All entries are to be repeated exactly as shown below.

(SOURCE RECORDS begins)

(** C2.  For every input [x], [cleanText x] does not start with a white space
    rune, does not end with one, has no two adjacent white space runes, and
    cleaning it again changes nothing. *)
Theorem cleanText_clean_idempotent (x : string) :
  leadingSpace (cleanText x) = false /\
  trailingSpace (cleanText x) = false /\
  doubleSpace (cleanText x) = false /\
  cleanText (cleanText x) = cleanText x.
Proof.
  rewrite (cleanText_Join x).
  pose proof (Fields_fields (ReplaceAll x "010"%char " ")) as Hfs.
  set (fs := Fields (ReplaceAll x "010"%char " ")) in *.
  pose proof (spaceWidth_Join fs Hfs) as Hw.
  pose proof (onlyInnerSpaces_Join fs Hfs) as Ho.
  repeat split.
  - unfold leadingSpace.
    destruct (existsb (HasPrefix (Join fs " ")) spaceEncodings) eqn:E; [|reflexivity].
    apply existsb_exists in E as (p & Hin & Hp).
    rewrite (spaceWidth_0_elim _ _ Hw Hin) in Hp. discriminate.
  - unfold trailingSpace.
    destruct (existsb (HasSuffix (Join fs " ")) spaceEncodings) eqn:E; [|reflexivity].
    apply existsb_exists in E as (p & Hin & Hp).
    rewrite (onlyInnerSpaces_no_suffix _ _ Ho Hin) in Hp. discriminate.
  - unfold doubleSpace.
    match goal with |- ?e = false => destruct e eqn:E; [|reflexivity] end.
    apply existsb_exists in E as (p1 & Hin1 & E).
    apply existsb_exists in E as (p2 & Hin2 & E).
    apply Contains_inv in E as (a & b & E).
    rewrite app_assoc_s in E.
    destruct (Ho a p1 (p2 +:+ b) E Hin1) as (_ & _ & Hb).
    pose proof (spaceWidth_0_elim _ _ Hb Hin2) as Hp.
    rewrite HasPrefix_app in Hp. discriminate.
  - rewrite cleanText_Join, (ReplaceAll_Join fs Hfs), (Fields_Join fs Hfs).
    reflexivity.
Qed.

(SOURCE RECORDS ends)

THE COMPLETED TASK:
(** C2.  For every input [x], [cleanText x] does not start with a white space
    rune, does not end with one, has no two adjacent white space runes, and
    cleaning it again changes nothing. *)
Theorem cleanText_clean_idempotent (x : string) :
  leadingSpace (cleanText x) = false /\
  trailingSpace (cleanText x) = false /\
  doubleSpace (cleanText x) = false /\
  cleanText (cleanText x) = cleanText x.
Proof.
  rewrite (cleanText_Join x).
  pose proof (Fields_fields (ReplaceAll x "010"%char " ")) as Hfs.
  set (fs := Fields (ReplaceAll x "010"%char " ")) in *.
  pose proof (spaceWidth_Join fs Hfs) as Hw.
  pose proof (onlyInnerSpaces_Join fs Hfs) as Ho.
  repeat split.
  - unfold leadingSpace.
    destruct (existsb (HasPrefix (Join fs " ")) spaceEncodings) eqn:E; [|reflexivity].
    apply existsb_exists in E as (p & Hin & Hp).
    rewrite (spaceWidth_0_elim _ _ Hw Hin) in Hp. discriminate.
  - unfold trailingSpace.
    destruct (existsb (HasSuffix (Join fs " ")) spaceEncodings) eqn:E; [|reflexivity].
    apply existsb_exists in E as (p & Hin & Hp).
    rewrite (onlyInnerSpaces_no_suffix _ _ Ho Hin) in Hp. discriminate.
  - unfold doubleSpace.
    match goal with |- ?e = false => destruct e eqn:E; [|reflexivity] end.
    apply existsb_exists in E as (p1 & Hin1 & E).
    apply existsb_exists in E as (p2 & Hin2 & E).
    apply Contains_inv in E as (a & b & E).
    rewrite app_assoc_s in E.
    destruct (Ho a p1 (p2 +:+ b) E Hin1) as (_ & _ & Hb).
    pose proof (spaceWidth_0_elim _ _ Hb Hin2) as Hp.
    rewrite HasPrefix_app in Hp. discriminate.
  - rewrite cleanText_Join, (ReplaceAll_Join fs Hfs), (Fields_Join fs Hfs).
    reflexivity.
Qed.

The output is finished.